McFerrin grew up on a farm.

==Career==
McFerrin started preaching in 1825 and became an ordained Methodist preacher in 1829. He delivered his first sermon in Tuscumbia, Alabama His other sermons were delivered in Franklin County, Alabama, Lawrence County, Alabama, and Limestone County, Alabama. He then served as a missionary, converting Native Americans to Christianity. Later, he preached in Huntsville, Alabama, Pulaski, Tennessee, and in Nashville, Tennessee. He then became a presiding elder in Florence, Alabama, and in Cumberland County, Tennessee. He became the pastor at McKendree United Methodist Church in Nashville. In the 1830s, he was one of the leaders of the temperance movement in Tennessee. When President James K. Polk (1795–1849) became ill, he converted him from Presbyterian to Methodist. He later conducted his funeral service. He also converted John Ross (1790–1866), who served as the Principal Chief of the Cherokee Nation from 1828 to 1866.

McFerrin was one of the early founders of La Grange College in Alabama, later known as the University of North Alabama in Florence, Alabama. As a result, he was honored by La Grange College with an honorary Doctorate in 1847. He also received an honorary Doctorate from Randolph–Macon College in Ashland, Virginia, also in 1847.

During the American Civil War of 1861 to 1865, McFerrin served as a Methodist chaplain in the Confederate States Army, converting soldiers to the Methodist Church. Specifically, he served in the Second Corps of the Confederate Army of Tennessee, under General Joseph E. Johnston (1807–1891). Indeed, he was a proponent of the slavery of African-Americans in the United States. However, his religious service during the war was not without controversy. In a letter to Governor Andrew Johnson (1808–1875) on April 22, 1862, Presbyterian lawyer Adrian Van Sinderen Lindsley (1814–1885) blamed him for encouraging secessionist activities in Nashville, as opposed to more moderate Methodists like Reverend Holland Nimmons McTyeire (1824–1889), Reverend John B. Somers (1801–1876), Reverend James L. Houston (1806–1888) and Alexander Little Page Green (1806–1874). He was also accused of trying to kidnap freed slaves, in an attempt to retrieve his lost slaves. He eventually surrendered, as the Confederate cause was lost. His estate was ruined by 1865.

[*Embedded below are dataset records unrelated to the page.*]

(** The next chunk is there. *)
Lemma WSARecv_chunk w C h k S sk xs pre cur post data bs rest : reads_wire → 0 < fuel →
  listening w k S sk xs → asks w k cur post →
  recv_rep h k pre cur post data → (next_recv_pos k ≠ 0%Z → post ≠ []) →
  wire (m_client (w_mem w)) = bs :: rest → (Z.of_nat (length bs) ≤ BUFFER_SIZE)%Z →
  wp (WSARecv K fuel (c_socket k) (Some (recv_overlap k)) true) (cw w C h k) (λ r s, ∃ w' h',
    r = (Z.of_nat (length bs), 0%Z) ∧ s = cw w' C h' k ∧ recv_rep h' k pre cur post data ∧
    staged h' k cur post bs ∧ listening w' k S sk xs ∧ asks w' k cur post ∧
    wire (m_client (w_mem w')) = rest ∧ log (m_client (w_mem w')) = log (m_client (w_mem w))).
Proof.
  intros HK Hf Hl Hasks Hv Hpost Hw Hbs. pose proof BUFFER_SIZE_pos.
  set (win := window cur post (next_recv_pos k)) in *.
  destruct (wp_ok _ _ _ (scatter_staged h k pre cur post data bs Hv Hpost Hbs)) as ([] & h' & Hsc & Hv' & Hst).
  pose proof (HK (s_fd sk) win (w_mem (cw w C h k))) as Hread. cbn [w_mem cw set_mem m_client] in Hread. rw Hw in Hread.
  destruct (Hread h') as (a & Ha & Hlog & Hk); [|exact Hsc|].
  { rw /win space_window; [exact (proj2 (rv_pos _ _ _ _ _ _ _ _ _ Hv))|done]. }
  eapply WSARecv_read; [done|exact Hl|exact Hasks|exact Hk|left; lia|]. rw /read_end.
  rw i32_small; [lia|]. rw (proj2 (Z.ltb_ge _ _)); [lia|]. cbv zeta. wp_step.
  exists (set_mem (CMem (m_bufs (w_mem w)) (m_conns (w_mem w)) (m_overlaps (w_mem w)) (m_packets (w_mem w))
    (packet_send (w_mem w)) a) (count_recv w)), h'. split_and!; try done.
  - destruct (Z.eqb_spec (Z.of_nat (length bs)) 0) as [->|]; done.
  - destruct Hl. by split.
Qed.

(** No chunk is there. *)
Lemma WSARecv_blocks w C h k S sk xs cur post : reads_wire → 0 < fuel →
  listening w k S sk xs → asks w k cur post → wire (m_client (w_mem w)) = [] →
  wp (WSARecv K fuel (c_socket k) (Some (recv_overlap k)) true) (cw w C h k) (λ r s, ∃ w',
    r = ((-1)%Z, EAGAIN) ∧ s = cw w' C h k ∧ waits w' k S xs ∧ asks w' k cur post ∧ w_mem w' = w_mem w).
Proof.
  intros HK Hf Hl Hasks Hw.
  set (win := window cur post (next_recv_pos k)) in *.
  pose proof (HK (s_fd sk) win (w_mem (cw w C h k))) as Hk. cbn [w_mem cw set_mem m_client] in Hk. rw Hw in Hk.
  eapply WSARecv_read; [done|exact Hl|exact Hasks|exact Hk|by right|]. rw /read_end.
  rw i32_small; [lia|]. cbv zeta. change (-1 <? 0)%Z with true. cbv match. wp_step. rw Z.eqb_refl. wp_step.
  apply wp_sock_set; [eexists; exact (li_sock _ _ _ _ _ Hl)|]. rw /requeue_recv. wp_step.
  eapply wp_sock; [rw lookup_alter_eq (li_sock _ _ _ _ _ Hl); reflexivity|]. wp_step. simpl node. wp_step.
  wp_step. rw /on_nexts. wp_step. eapply wp_mono.
  { apply (ll_push_front_ok _ _ xs); [exact (li_queue _ _ _ _ _ Hl)|exact (li_node _ _ _ _ _ Hl)|
      exact (li_notin _ _ _ _ _ Hl)|exact (li_room _ _ _ _ _ Hl)]. }
  intros l' N' [Hl' _]. cbn beta. apply wp_sock_set; [rw lookup_alter_eq (li_sock _ _ _ _ _ Hl); by eexists|].
  wp_step. set (sks := alter (set_recv l') S (alter (set_readable 0) S (w_sockets w))).
  exists (World sks (w_engines w) N' (w_ios w) (w_iovs w) (socket_pool w) (engine_pool w)
    (recv_count (count_recv w)) (w_mem w)). split_and!; try done.
  - exists (set_recv l' (set_readable 0 sk)). rw /= /sks !lookup_alter_eq (li_sock _ _ _ _ _ Hl). done.
Qed.
End kernel.

(** ** [RecvFinish] *)

Lemma wp_take_in {A X} process C n (f : M (world (cmem A)) X) s (Q : X → world (cmem A) → Prop) :
  wp (take_in process C n) s (λ _ s', wp f s' Q) →
  wp (update_next_recv_pos (Some C) n;;
      conn_set (Some C) (λ c, set_unpack_size (u32 (unpack_size c + n)) c);;
      unpack process (Some C);;
      f) s Q.
Proof.
  rw /take_in /wp /mbind /M_bind. destruct (update_next_recv_pos _ _ s) as [[_ s1]|]; [|done].
  destruct (conn_set _ _ s1) as [[_ s2]|]; [|done]. by destruct (unpack _ _ s2) as [[_ s3]|].
Qed.

Section finish.
Context {A : Type} (K : kernel (cmem A)) (fuel : nat).
Context (process : nat → ptr → rpacket → M (world (cmem A)) ()).
Context (disconnect : nat → ptr → Z → M (world (cmem A)) ()).
Context (log wire : A → list (list Z)).
Implicit Types (w : world (cmem A)) (h : bufs) (k : connection) (pre post xs : list loc) (C S cur : loc) (sk : socket).

(** What a client leaves alone that reads its packets: the sockets, the
    requests, and the bytes to come. *)
Definition quiet w w' : Prop :=
  (w_sockets w', socket_pool w', w_nexts w', w_ios w', w_iovs w') =
  (w_sockets w, socket_pool w, w_nexts w, w_ios w, w_iovs w) ∧
  m_overlaps (w_mem w') = m_overlaps (w_mem w) ∧ wire (m_client (w_mem w')) = wire (m_client (w_mem w)).
#[export] Instance quiet_preorder : PreOrder quiet.
Proof.
  split; [done|]. intros w1 w2 w3 (E1 & F1 & G1) (E2 & F2 & G2). split_and!; by etrans.
Qed.

Lemma listening_quiet w w' k k' S sk xs : quiet w w' → same_conn k k' →
  listening w k S sk xs → listening w' k' S sk xs.
Proof.
  intros ([= Es Ep En Ei Ev] & Eo & _) (Hs & Hr & Ho & _)%same_conn_fields [].
  split; rw ?Es ?Ep ?En ?Ei ?Ev ?Eo ?Hs ?Hr ?Ho; done.
Qed.

(** The second part of a round: the request is set up for the next window. *)
Lemma arm_ok w C h k pre cur post data S sk xs {X} (f : M (world (cmem A)) X) (R : X → world (cmem A) → Prop) :
  recv_rep h k pre cur post data → listening w k S sk xs →
  (∀ w' h' post', recv_rep h' k pre cur post' data → (next_recv_pos k ≠ 0%Z → post' ≠ []) →
     listening w' k S sk xs → asks w' k cur post' → m_client (w_mem w') = m_client (w_mem w) →
     wp f (cw w' C h' k) R) →
  wp (i ← loop 4 (window_body (Some C)) (next_recv_buf k, next_recv_pos k, BUFFER_SIZE, 0%Z);
      io_set_used (recv_overlap k) 1;;
      set_request (recv_overlap k) (wrecvbuf k) i;;
      f) (cw w C h k) R.
Proof.
  intros Hv Hl HR. destruct (li_arr _ _ _ _ _ Hl) as (arr & Harr & Hlen).
  destruct (li_over _ _ _ _ _ Hl) as [o Ho]. destruct (li_io _ _ _ _ _ Hl) as [r Hr].
  wp_step. eapply wp_mono; [by eapply window_ok|].
  intros i s (h' & post' & arr' & -> & Hv' & Hlen' & Hpost & -> & Hwin). rw Nat2Z.id in Hwin.
  wp_step. rw /io_set_used. apply wp_overlaps. eapply wp_hmodify; [exact Ho|].
  wp_step. rw /set_request. apply wp_ios. eapply wp_hmodify; [exact Hr|].
  apply (HR _ h' post' Hv' Hpost).
  - destruct Hl. split; try done; simpl; rw lookup_insert_eq; by eexists.
  - split.
    + exists arr', (err_code r). cbn [w_ios w_iovs with_ios with_iovs with_overlaps set_mem].
      rw !lookup_insert_eq. split_and!; try done. rw -{1}Hwin length_take. lia.
    + exists (set_isUsed 1 o). simpl. by rw lookup_insert_eq.
  - done.
Qed.

Context (HK : reads_wire K log wire) (Hfuel : 0 < fuel) (Hprocess : good_process process log quiet).

(** What a stretch of the stream is: bytes, shorter than 2 GB, the length
    fields of which are where [unpack] can read them. *)
Definition readable_stream (pos : Z) (bs : list Z) : Prop :=
  bytes bs ∧ (Z.of_nat (length bs) < 2 ^ 31)%Z ∧ headers_ok (S (length bs)) pos bs.

(** The state after a read: the next chunk is staged, or the request waits. *)
Definition next_read w h k cur post S sk xs (chunks : list (list Z)) (x : Z * Z) : Prop :=
  match chunks with
  | [] => x = ((-1)%Z, EAGAIN) ∧ waits w k S xs ∧ wire (m_client (w_mem w)) = []
  | bs :: chunks => x = (Z.of_nat (length bs), 0%Z) ∧ staged h k cur post bs ∧ listening w k S sk xs ∧
      wire (m_client (w_mem w)) = chunks
  end.

Lemma read_ok w C h k pre cur post data S sk xs : recv_rep h k pre cur post data →
  (next_recv_pos k ≠ 0%Z → post ≠ []) → listening w k S sk xs → asks w k cur post →
  Forall (λ bs, 0 < length bs ∧ (Z.of_nat (length bs) ≤ BUFFER_SIZE)%Z) (wire (m_client (w_mem w))) →
  wp (WSARecv K fuel (c_socket k) (Some (recv_overlap k)) true) (cw w C h k) (λ x s, ∃ w' h',
    s = cw w' C h' k ∧ recv_rep h' k pre cur post data ∧ asks w' k cur post ∧
    next_read w' h' k cur post S sk xs (wire (m_client (w_mem w))) x ∧
    log (m_client (w_mem w')) = log (m_client (w_mem w))).
Proof.
  intros Hv Hpost Hl Ha Hch. destruct (wire (m_client (w_mem w))) as [|bs chunks] eqn:Hw.
  - eapply wp_mono; [by eapply (WSARecv_blocks K fuel log wire)|].
    intros x s (w' & -> & -> & Hwt & Ha' & Hm). exists w', h. rw /next_read Hm. by split_and!.
  - apply Forall_cons in Hch as [[_ Hbs] _].
    eapply wp_mono; [by eapply (WSARecv_chunk K fuel log wire)|].
    intros x s (w' & h' & -> & -> & Hv' & Hst & Hl' & Ha' & Hw' & Hlog). exists w', h'. by split_and!.
Qed.

(** One round of the inner loop of [RecvFinish]. *)
Lemma round_ok w C h k f pre cur post data bs e s S sk xs : holds C k data w h pre cur post s →
  staged h k cur post bs → listening w k S sk xs → c_raw k = false → _process_packet k = Some f →
  0 < length bs → readable_stream (unpack_pos k) (data ++ bs) →
  Forall (λ bs, 0 < length bs ∧ (Z.of_nat (length bs) ≤ BUFFER_SIZE)%Z) (wire (m_client (w_mem w))) →
  wp (recv_body K fuel process (Some C) (Z.of_nat (length bs), e)) s (λ r s', ∃ x w' h' k' pre' cur' post',
    let rest := (parse (data ++ bs)).2 in
    r = inl x ∧ holds C k' rest w' h' pre' cur' post' s' ∧ same_conn k k' ∧ asks w' k' cur' post' ∧
    next_read w' h' k' cur' post' S sk xs (wire (m_client (w_mem w))) x ∧
    unpack_pos k' = ((unpack_pos k + Z.of_nat (length (data ++ bs) - length rest)) mod BUFFER_SIZE)%Z ∧
    log (m_client (w_mem w')) = log (m_client (w_mem w)) ++ (parse (data ++ bs)).1).
Proof.
  intros Hs Hst Hl Hraw Hf Hlen (Hby & Hlim & Hh) Hch. rw /recv_body (proj2 (Z.ltb_lt _ _)); [lia|].
  apply wp_take_in. eapply wp_mono.
  { exact (take_in_ok process log quiet Hprocess w C h k f pre cur post data bs s Hs Hst Hraw Hf Hlim Hby Hh). }
  intros [] s1 (w1 & h1 & k1 & pre1 & cur1 & post1 & (-> & Hv1 & Hus1) & Hsc & Hq & Hup & Hlog). do 2 cn_step.
  eapply arm_ok; [exact Hv1|eapply listening_quiet; [exact Hq|exact Hsc|exact Hl]|].
  intros w2 h2 post2 Hv2 Hpost2 Hl2 Ha2 Hm2. rw -(proj2 (proj2 Hq)) -Hm2 in Hch *.
  wp_step. eapply wp_mono; [eapply read_ok; [exact Hv2|exact Hpost2|exact Hl2|exact Ha2|exact Hch]|].
  intros x s3 (w3 & h3 & -> & Hv3 & Ha3 & Hn3 & Hlog3). wp_step.
  exists x, w3, h3, k1, pre1, cur1, post2. cbv zeta. rw -Hlog -Hm2 Hlog3. split_and!; try done.
Qed.

(** The stream splits where the parser has got to. *)
Lemma readable_split pos (xs ys : list Z) : (0 ≤ pos < BUFFER_SIZE)%Z → readable_stream pos (xs ++ ys) →
  let r := (parse xs).2 in
  readable_stream pos xs ∧
  readable_stream ((pos + Z.of_nat (length xs - length r)) mod BUFFER_SIZE) (r ++ ys).
Proof.
  intros Hpos (Hby & Hlen & Hh) r. apply Forall_app in Hby as [Hx Hy].
  destruct (headers_ok_app xs ys pos Hpos Hx Hh) as [Hh1 Hh2]. rw length_app in Hlen.
  pose proof (parse_rest_le xs). split; split_and!; try done; [lia| |].
  - apply Forall_app. split; [|done]. destruct (parse_suffix xs) as [pre Hpre]. rw Hpre in Hx. by apply Forall_app in Hx as [_ ?].
  - rw length_app. unfold r. lia.
Qed.

(** The stages of the inner loop: [bs] is to be taken in next, or the request
    waits and all the stream has been taken in. *)
Definition stage (w0 : world (cmem A)) C k0 S sk xs (all : list Z) (n : nat) (x : Z * Z) (s : world (cmem A)) : Prop :=
  ∃ w h k pre cur post data ps, holds C k data w h pre cur post s ∧ same_conn k0 k ∧
    log (m_client (w_mem w)) = log (m_client (w_mem w0)) ++ ps ∧
    ((n = 0 ∧ x = ((-1)%Z, EAGAIN) ∧ waits w k S xs ∧ asks w k cur post ∧
      wire (m_client (w_mem w)) = [] ∧ parse all = (ps, data)) ∨
     ∃ bs e, let left := data ++ bs ++ concat (wire (m_client (w_mem w))) in
       n = Datatypes.S (length (wire (m_client (w_mem w)))) ∧ x = (Z.of_nat (length bs), e) ∧
       staged h k cur post bs ∧ listening w k S sk xs ∧ 0 < length bs ∧
       Forall (λ bs, 0 < length bs ∧ (Z.of_nat (length bs) ≤ BUFFER_SIZE)%Z) (wire (m_client (w_mem w))) ∧
       readable_stream (unpack_pos k) left ∧ parse all = (ps ++ (parse left).1, (parse left).2)).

McFerrin was a prolific editor of Methodist publications. He served as the editor of the Southwestern Christian Advocate from 1840 to 1844 and the Christian Advocate from 1855 to 1858. Shortly after the war, from 1869 to 1873, he edited the three-volume History of Methodism in Tennessee. He went on to serve as the manager of the Methodist Publishing House from 1878 to 1887.

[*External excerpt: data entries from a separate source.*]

Definition block_queue_pop (t : loc) (p : bq_pc) (s : shared) : list (bq_pc * shared) :=
  match p with
  | QLock ms => lock_then t (QTest ms) s
  | QTest ms =>
      [((if link_list_is_empty (bq_l (sh_q s)) then if (ms =? 0)%Z then QPop else QWait ms else QPop), s)]
  | QWait ms =>
      let '(c, m) := condition_wait t (bq_cond (sh_q s)) (bq_mtx (sh_q s)) in
      [(QSleep ms, set_cond c (set_mtx m s))]
  | QSleep ms =>
      let woken := set_cond (bq_cond (sh_q s) ∖ {[t]}) s in
      if decide (t ∈ bq_cond (sh_q s)) then
        (if spurious then [(QSleep ms, woken)] else []) ++ (if (0 <? ms)%Z then [(QTimeout, woken)] else [])
      else lock_then t (QForce ms) s
  | QTimeout => lock_then t (QUnlock POP_TIMEOUT NULL) s
  | QForce ms => [((if (force_wakeup (sh_q s) =? 0)%Z then QTest ms else QUnforce), s)]
  | QUnforce => [(QUnlock POP_FORCE_WAKE_UP NULL, set_force 0 s)]
  | QPop =>
      match link_list_pop (bq_l (sh_q s)) (sh_nexts s) with
      | Ok ((n, l), N) => [(QUnlock POP_SUCCESS n, set_list l N (Popped t n) s)]
      | Fault _ => [(Crashed, s)]
      end
  | QUnlock ret_code n => unlock_then t (QReturn ret_code n) s
  | _ => []
  end.

Definition block_queue_force_wakeup (t : loc) (p : bq_pc) (s : shared) : list (bq_pc * shared) :=
  match p with
  | FLock => lock_then t FSet s
  | FSet => [(FUnlock, set_force 1 s)]
  | FUnlock => unlock_then t Signal s
  | _ => []
  end.

(** The nodes of the list that is emptied keep their links. *)
Definition block_queue_clear (t : loc) (p : bq_pc) (s : shared) : list (bq_pc * shared) :=
  match p with
  | CLock => lock_then t CClear s
  | CClear => [(CUnlock, set_list (link_list_clear (bq_l (sh_q s))) (sh_nexts s) Cleared s)]
  | CUnlock => unlock_then t Outside s
  | _ => []
  end.

(** It does not lock. *)
Definition block_queue_is_empty (s : shared) : bool := link_list_is_empty (bq_l (sh_q s)).

Definition enter (c : call) : bq_pc :=
  match c with Push n => PLock n | Pop ms => QLock ms | ForceWakeup => FLock | Clear => CLock end.

Definition at_pc (p : bq_pc) (th : thread) : thread := Thread p (prog th) (results th).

In September 1881, McFerrin attended an Ecumenical Conference in London, England as a delegate of the Methodist Episcopal Church, South. During that trip, he conducted services not only in London, but also in Edinburgh, Dublin, Paris and Newcastle.

==Personal life==
McFerrin was married twice.

McFerrin married A. A. Probart of Nashville, daughter of William Y. Probart and Sarah Probart, on September 18, 1833. They had five children:
- Sarah Jane McFerrin.
- James William McFerrin.
- John A. McFerrin.
- Elizabeth Johnston McFerrin.
- Almira Probart McFerrin.
She died in May 1854.

McFerrin remarried, to Cynthia T. McGavock of Nashville, daughter of John McGavock and Elizabeth McGavock. They had three children:
- Kitty Lou McFerrin.
- Mary McGinty McFerrin.
- Elizabeth McGavock McFerrin.

McFerrin was also a second cousin of James McFerrin Berry, father of James Henderson Berry (1841–1913), the 14th Governor of Arkansas, and to B.H. Berry, father of Campbell Polson Berry (1834–1901), a Congressman from California.

==Death and legacy==
McFerrin died in 1887 in Davidson County, Tennessee.

The neighborhood of McFerrin Park, together with the public park called McFerrin Park, both located in Northeastern Nashville, are named in his honor. It was developed on the farmland formerly owned by him.

==Bibliography==

===Primary source===
- John Berry McFerrin (ed.), History of Methodism in Tennessee (Nashville, Tennessee: Publishing House of the M.E. South, 1888).

===Secondary source===
- Oscar Penn Fitzgerald, John B. McFerrin: A Biography (Nashville, Tennessee: Publishing House of the M.E. South, 1888).
- William McFerrin Stowe, John B. McFerrin, Editorial Contraversialist, 1840-1858 (Durham, North Carolina: Duke University Press, 1935).